# Popinator: unmissable! :-D



## Luca Lazzari (Sep 18, 2012)

I can't believe it...

The Popinator - YouTube


----------



## Aunt Bea (Sep 18, 2012)

Who cleans up after these people!


----------



## kadesma (Sep 18, 2012)

Luca Lazzari said:


> I can't believe it...
> 
> The Popinator - YouTube


Me either. I can make a fool of myself all  by my self. Wheeee
kades


----------



## justplainbill (Sep 18, 2012)

Finger foods, e.g. chips and popcorn, and computer keyboards do not go well together.


----------



## Andy M. (Sep 18, 2012)

Who eats one kernel at a time?!  Yet another machine that fills a non-existent need.


----------



## LPBeier (Sep 18, 2012)

Don't let my dogs hear about this.  They will be plotting ways to get it to work with a bark!


----------



## LPBeier (Sep 18, 2012)

Andy M. said:


> Who eats one kernel at a time?!  Yet another machine that fills a non-existent need.

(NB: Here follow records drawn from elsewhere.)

(** Where an item is put: at the origin, in the lane its index names, or
    right after one of the items before it, in that item's lane. *)
Lemma measureItem_placement mo s measurements i item :
  Virtualizer.measureItem mo s measurements i = Ok item →
  let o := Virtualizer.options s in
  let origin :=
    MeasurementOptions.paddingStart mo + MeasurementOptions.scrollMargin mo in
  ((VirtualItem.start item = origin
    ∧ VirtualItem.lane item = rem (Z.of_nat i) (Options.lanes o))
   ∨ ∃ (m : nat) f,
       (m < i)%nat ∧ aget measurements (Z.of_nat m) = Some f
       ∧ VirtualItem.start item = VirtualItem.end_ f + Options.gap o
       ∧ VirtualItem.lane item = VirtualItem.lane f)
  ∧ (Z.of_nat i < Options.lanes o →
     VirtualItem.start item = origin
     ∧ VirtualItem.lane item = rem (Z.of_nat i) (Options.lanes o)).
Proof.
  intros Hitem o origin. revert Hitem. unfold Virtualizer.measureItem.
  fold o.
  destruct (decide (Options.lanes o = 1)) as [Hone|Hmany]; simpl.
  - destruct (aget measurements (Z.of_nat i - 1)) as [f|] eqn:Hf;
      intros [= <-]; simpl.
    + assert (0 ≤ Z.of_nat i - 1).
      { destruct (decide (0 ≤ Z.of_nat i - 1)); [done|].
        by rewrite aget_neg in Hf by lia. }
      split; [|lia].
      right. exists (i - 1)%nat, f.
      replace (Z.of_nat (i - 1)) with (Z.of_nat i - 1) by lia.
      split; [lia|done].
    + split; [by left|done].
  - destruct (Virtualizer.getFurthestMeasurement (Options.lanes o)
                measurements i) as [r| |] eqn:Hr; simpl; [|done..].
    destruct (getFurthestMeasurement_cases _ _ _ _ Hr) as [Hfew Hsome].
    destruct r as [f|]; intros [= <-]; simpl.
    + destruct (Hsome f eq_refl) as (m & Hm & Hf).
      split; [|intros Hlt; by specialize (Hfew Hlt)].
      right. by exists m, f.
    + split; [by left|done].
Qed.

(** The first items open the lanes: in a recomputation, an item whose
    index is below the number of lanes starts at
    [paddingStart + scrollMargin], in the lane of its own index. *)
Theorem getMeasurements_opens_lanes
    (mo : MeasurementOptions.t) (s : Virtualizer.t) :
  MeasurementOptions.enabled mo = true →
  cache_wf s →
  ∃ measurements s',
    Virtualizer.getMeasurements mo s = Ok (measurements, s')
    ∧ ∀ (j : nat) item,
        (Virtualizer.minPending (Virtualizer.pendingMeasuredCacheIndexes s)
         ≤ j)%nat →
        Z.of_nat j < Options.lanes (Virtualizer.options s) →
        aget measurements (Z.of_nat j) = Some item →
        VirtualItem.start item
        = MeasurementOptions.paddingStart mo
          + MeasurementOptions.scrollMargin mo
        ∧ VirtualItem.lane item = Z.of_nat j.
Proof.
  intros Hen Hwf.
  destruct (getMeasurements_spec mo s Hen Hwf)
    as (measurements & Hget & Hdense & Hlen & _ & Hcomputed).
  eexists _, _. split; [exact Hget|].
  intros j item Hmin Hlanes Hitem.
  pose proof (aget_Some_lt _ _ _ Hitem) as Hj.
  destruct (Hcomputed j Hmin ltac:(lia)) as (item' & Hitem' & Hm).
  rewrite Hitem in Hitem'. injection Hitem' as <-.
  apply measureItem_placement in Hm as [_ Hfirst].
  simpl in Hfirst. rewrite options_loadInitialMeasurements in Hfirst.
  destruct (Hfirst Hlanes) as [Hstart Hlane].
  split; [done|]. rewrite Hlane. unfold rem.
  apply Z.rem_small. lia.
Qed.

(** Scenario B: with two lanes, items 0 and 1 start at the origin, in lanes
    0 and 1. *)
Lemma getMeasurements_opens_lanes_witness :
  let mo := Sample.measurementOptions Sample.twoLanes in
  let s := Sample.fresh Sample.twoLanes in
  (MeasurementOptions.enabled mo = true ∧ cache_wf s) ∧
  ∃ measurements s',
    Virtualizer.getMeasurements mo s = Ok (measurements, s')
    ∧ ∀ (j : nat) item,
        Z.of_nat j < 2 →
        aget measurements (Z.of_nat j) = Some item →
        VirtualItem.start item = 0 ∧ VirtualItem.lane item = Z.of_nat j.
Proof.
  intros mo s.
  assert (Hen : MeasurementOptions.enabled mo = true) by reflexivity.
  assert (Hwf : cache_wf s) by apply cache_wf_fresh.
  split; [done|].
  destruct (getMeasurements_opens_lanes mo s Hen Hwf)
    as (measurements & s' & Hget & Hfirst).
  exists measurements, s'. split; [done|].
  intros j item Hj Hitem. apply (Hfirst j item); [simpl; lia|exact Hj|exact Hitem].
Defined.

(** Lanes stay in range: with at least one lane, every item of a
    recomputation lies in a lane from 0 to [lanes - 1], provided the items
    taken over from the cache do. *)
Theorem getMeasurements_lanes_in_range
    (mo : MeasurementOptions.t) (s : Virtualizer.t) :
  MeasurementOptions.enabled mo = true →
  cache_wf s →
  1 ≤ Options.lanes (Virtualizer.options s) →
  (∀ (j : nat) item,
     (j < Virtualizer.minPending (Virtualizer.pendingMeasuredCacheIndexes s))%nat →
     aget (Virtualizer.measurementsCache s) (Z.of_nat j) = Some item →
     0 ≤ VirtualItem.lane item < Options.lanes (Virtualizer.options s)) →
  ∃ measurements s',
    Virtualizer.getMeasurements mo s = Ok (measurements, s')
    ∧ ∀ (j : nat) item,
        aget measurements (Z.of_nat j) = Some item →
        0 ≤ VirtualItem.lane item < Options.lanes (Virtualizer.options s).
Proof.
  intros Hen Hwf Hlanes Hprefix.
  destruct (getMeasurements_spec mo s Hen Hwf)
    as (measurements & Hget & Hdense & Hlen & Hkept & Hcomputed).
  eexists _, _. split; [exact Hget|].
  intros j. induction (lt_wf j) as [j _ IH]. intros item Hitem.
  destruct (decide (j < Virtualizer.minPending
                          (Virtualizer.pendingMeasuredCacheIndexes s))%nat)
    as [Hlt|Hge].
  { rewrite Hkept in Hitem by done. by eapply Hprefix. }
  pose proof (aget_Some_lt _ _ _ Hitem) as Hj.
  destruct (Hcomputed j ltac:(lia) ltac:(lia)) as (item' & Hitem' & Hm).
  rewrite Hitem in Hitem'. injection Hitem' as <-.
  apply measureItem_placement in Hm as [[[_ Hlane]|(m & f & Hmj & Hf & _ & Hlane)] _];
    simpl in Hlane.
  - rewrite options_loadInitialMeasurements in Hlane. rewrite Hlane.
    unfold rem.
    pose proof (Z.rem_bound_pos (Z.of_nat j)
                  (Options.lanes (Virtualizer.options s))
                  ltac:(lia) ltac:(lia)).
    lia.
  - rewrite Hlane. by apply (IH m Hmj f).
Qed.

Lemma getMeasurements_lanes_in_range_witness :
  let mo := Sample.measurementOptions Sample.twoLanes in
  let s := Sample.fresh Sample.twoLanes in
  (MeasurementOptions.enabled mo = true ∧ cache_wf s
   ∧ 1 ≤ Options.lanes (Virtualizer.options s)) ∧
  ∃ measurements s',
    Virtualizer.getMeasurements mo s = Ok (measurements, s')
    ∧ ∀ (j : nat) item,
        aget measurements (Z.of_nat j) = Some item →
        0 ≤ VirtualItem.lane item < 2.
Proof.
  intros mo s.
  assert (Hen : MeasurementOptions.enabled mo = true) by reflexivity.
  assert (Hwf : cache_wf s) by apply cache_wf_fresh.
  assert (Hlanes : 1 ≤ Options.lanes (Virtualizer.options s)) by (simpl; lia).
  split; [done|].
  apply (getMeasurements_lanes_in_range mo s Hen Hwf Hlanes).
  simpl. intros j item Hj. lia.
Defined.

(** ** One lane: the items in a row, and the range that shows them *)

Lemma laid_out_from_neighbours (a : list (option VirtualItem.t)) :
  dense a →
  (∀ (i : nat) x, aget a (Z.of_nat i) = Some x →
     VirtualItem.start x ≤ VirtualItem.end_ x) →
  (∀ (j : nat) x y,
     aget a (Z.of_nat j) = Some x → aget a (Z.of_nat (S j)) = Some y →
     VirtualItem.end_ x ≤ VirtualItem.start y) →
  laid_out a.
Proof.
  intros Hdense Hspan Hnext. split; [|done].
  intros i j x y Hx Hy Hij. revert y Hy.
  induction j as [|j IH]; [lia|]. intros y Hy.
  destruct (decide (i = j)) as [->|Hne]; [by eapply Hnext|].
  pose proof (aget_Some_lt _ _ _ Hy) as Hj.
  destruct (Hdense j ltac:(lia)) as [z Hz].
  specialize (IH ltac:(lia) z Hz).
  pose proof (Hspan j z Hz). pose proof (Hnext j z y Hz Hy). lia.
Qed.

Lemma itemSizeCache_loadInitialMeasurements s :
  length (Virtualizer.measurementsCache s) ≠ 0%nat
  ∨ Options.initialMeasurementsCache (Virtualizer.options s) = [] →
  Virtualizer.loadInitialMeasurements s = s
  ∨ (Virtualizer.itemSizeCache (Virtualizer.loadInitialMeasurements s)
     = Virtualizer.itemSizeCache s
     ∧ Virtualizer.measurementsCache (Virtualizer.loadInitialMeasurements s) = []).
Proof.
  unfold Virtualizer.loadInitialMeasurements.
  destruct (decide (length (Virtualizer.measurementsCache s) = 0%nat))
    as [Hempty|Hfull]; [|by left].
  intros [Hne| ->]; [done|]. by right.
Qed.

(** One lane keeps the items in a row. With a gap and sizes that are not
    negative, a recomputation over a cache whose items lie one after the
    other gives a sequence whose items lie one after the other. *)
Theorem getMeasurements_laid_out
    (mo : MeasurementOptions.t) (s : Virtualizer.t) :
  MeasurementOptions.enabled mo = true →
  cache_wf s →
  Options.lanes (Virtualizer.options s) = 1 →
  0 ≤ Options.gap (Virtualizer.options s) →
  sizes_nonneg (Virtualizer.loadInitialMeasurements s) →
  laid_out (Virtualizer.measurementsCache s) →
  ∃ measurements s',
    Virtualizer.getMeasurements mo s = Ok (measurements, s')
    ∧ laid_out measurements.
Proof.
  intros Hen Hwf Hlanes Hgap [Hest Hmeasured] [Hordered Hspan].
  destruct (getMeasurements_spec mo s Hen Hwf)
    as (measurements & Hget & Hdense & Hlen & Hkept & Hcomputed).
  eexists _, _. split; [exact Hget|].
  set (min := Virtualizer.minPending
                (Virtualizer.pendingMeasuredCacheIndexes s)) in *.
  set (s2 := Virtualizer.set_pendingMeasuredCacheIndexes []
               (Virtualizer.loadInitialMeasurements s)) in *.
  assert (Hopt : Virtualizer.options s2 = Virtualizer.options s)
    by apply options_loadInitialMeasurements.
  assert (Hnew : ∀ (j : nat) x,
            (min ≤ j)%nat → aget measurements (Z.of_nat j) = Some x →
            Virtualizer.measureItem mo s2 measurements j = Ok x).
  { intros j x Hj Hx. pose proof (aget_Some_lt _ _ _ Hx).
    destruct (Hcomputed j Hj ltac:(lia)) as (x' & Hx' & Hm).
    rewrite Hx in Hx'. by injection Hx' as <-. }
  apply laid_out_from_neighbours; [done|..].
  - intros i x Hx. destruct (decide (i < min)%nat) as [Hlt|Hge].
    + rewrite Hkept in Hx by done. by eapply Hspan.
    + pose proof (Hnew i x ltac:(lia) Hx) as Hm.
      pose proof (measureItem_size _ _ _ _ _ Hm) as Hsize.
      apply measureItem_item_ok in Hm as (Hok & _). unfold item_ok in Hok.
      assert (0 ≤ VirtualItem.size x); [|lia].
      rewrite Hsize.
      destruct (Virtualizer.itemSizeCache s2
                  !! MeasurementOptions.getItemKey mo i) as [v|] eqn:Hv; simpl.
      * by eapply Hmeasured.
      * apply Hest.
  - intros j x y Hx Hy. destruct (decide (S j < min)%nat) as [Hlt|Hge].
    + rewrite Hkept in Hx, Hy by lia. eapply (Hordered j (S j)); eauto.
    + pose proof (Hnew (S j) y ltac:(lia) Hy) as Hm.
      destruct (measureItem_single_lane mo s2 measurements (S j))
        as (y' & Hm' & Hstart); [by rewrite Hopt|].
      rewrite Hm in Hm'. injection Hm' as <-.
      replace (Z.of_nat (S j) - 1) with (Z.of_nat j) in Hstart by lia.
      rewrite Hx, Hopt in Hstart. lia.
Qed.

Lemma laid_out_nil : laid_out [].
Proof. split; intros; by rewrite aget_nat, lookup_nil in *. Qed.

Lemma getMeasurements_laid_out_witness :
  let mo := Sample.measurementOptions Sample.gapped in
  let s := Sample.fresh Sample.gapped in
  (MeasurementOptions.enabled mo = true ∧ cache_wf s
   ∧ Options.lanes (Virtualizer.options s) = 1
   ∧ 0 ≤ Options.gap (Virtualizer.options s)
   ∧ sizes_nonneg (Virtualizer.loadInitialMeasurements s)
   ∧ laid_out (Virtualizer.measurementsCache s)) ∧
  ∃ measurements s',
    Virtualizer.getMeasurements mo s = Ok (measurements, s')
    ∧ laid_out measurements.
Proof.
  intros mo s.
  assert (Hen : MeasurementOptions.enabled mo = true) by reflexivity.
  assert (Hwf : cache_wf s) by apply cache_wf_fresh.
  assert (Hlanes : Options.lanes (Virtualizer.options s) = 1) by reflexivity.
  assert (Hgap : 0 ≤ Options.gap (Virtualizer.options s)) by (simpl; lia).
  assert (Hsizes : sizes_nonneg (Virtualizer.loadInitialMeasurements s)).
  { split; [intros i; simpl; lia|]. intros k v Hk. simpl in Hk.
    by rewrite lookup_empty in Hk. }
  assert (Hlaid : laid_out (Virtualizer.measurementsCache s))
    by apply laid_out_nil.
  split; [done|].
  exact (getMeasurements_laid_out mo s Hen Hwf Hlanes Hgap Hsizes Hlaid).
Defined.

(** Where the forward scan stops: on the last index, or on an item that
    reaches the end of the viewport. *)
Lemma expandEnd_stop measurements lastIndex limit fuel : ∀ endIndex e,
  expandEnd fuel measurements lastIndex limit endIndex = Ok e →
  endIndex ≤ e
  ∧ (e < lastIndex →
     ∃ y, aget measurements e = Some y ∧ limit ≤ VirtualItem.end_ y).
Proof.
  induction fuel as [|fuel IH]; intros endIndex e; cbn [expandEnd];
    (destruct (decide (endIndex < lastIndex)) as [Hlt|Hge];
     [|intros [= <-]; split; [lia|lia]]);
    (destruct (aget measurements endIndex) as [item|] eqn:Hitem;
     simpl; [|done]);
    (destruct (decide (VirtualItem.end_ item < limit)) as [Hshort|Hlong];
     [|intros [= <-]; split; [lia|]; intros _; exists item; split; [done|lia]]).
  - done.
  - intros Hrec. destruct (IH _ _ Hrec) as [Hle Hstop]. split; [lia|done].
Qed.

Now if it POPPED corn in a nice big batch with butter on it at a voice command of "pop" I would find it VERY useful.  My microwave burns it all the time


----------



## TomW (Sep 18, 2012)

*Scared People Do*



Andy M. said:


> Who eats one kernel at a time?!  ...


I do because I'm scared about biting down on an un-popped kernel and I eat more popcorn than most people.

Tom


----------



## jabbur (Sep 18, 2012)

LPBeier said:


> Now if it POPPED corn in a nice big batch with butter on it at a voice command of "pop" I would find it VERY useful.  My microwave burns it all the time



I was thinking similar thoughts.  If it popped the corn AND did the shooting too, that might be cool.


----------



## taxlady (Sep 18, 2012)

That has to be one of the silliest consumer items I have seen yet.


----------



## chopper (Sep 18, 2012)

Now...how to teach the dog to say pop.......


----------



## Dawgluver (Sep 18, 2012)

chopper said:
			
		

> Now...how to teach the dog to say pop.......



Their lips don't move the right way.  The nearest Beagle gets is "Berk".


----------



## chopper (Sep 18, 2012)

Dawgluver said:
			
		

> Their lips don't move the right way.  The nearest Beagle gets is "Berk".



Maybe I could get Cooper an iPhone and teach him to make the iPhone say pop.


----------



## Dawgluver (Sep 18, 2012)

chopper said:
			
		

> Maybe I could get Cooper an iPhone and teach him to make the iPhone say pop.



Now, that might work, though Siri would interpret it as pox, or bop, or something else.  An iPad might be more accommodating to Cooper's paws, an iPhone is awfully tiny.


----------



## chopper (Sep 18, 2012)

But I want an iPad. I get one before Cooper, right???


----------



## Dawgluver (Sep 18, 2012)

I would think so.  You can pronounce "pop", right?  Unless Cooper has his own credit card, in which case you're out of luck.


----------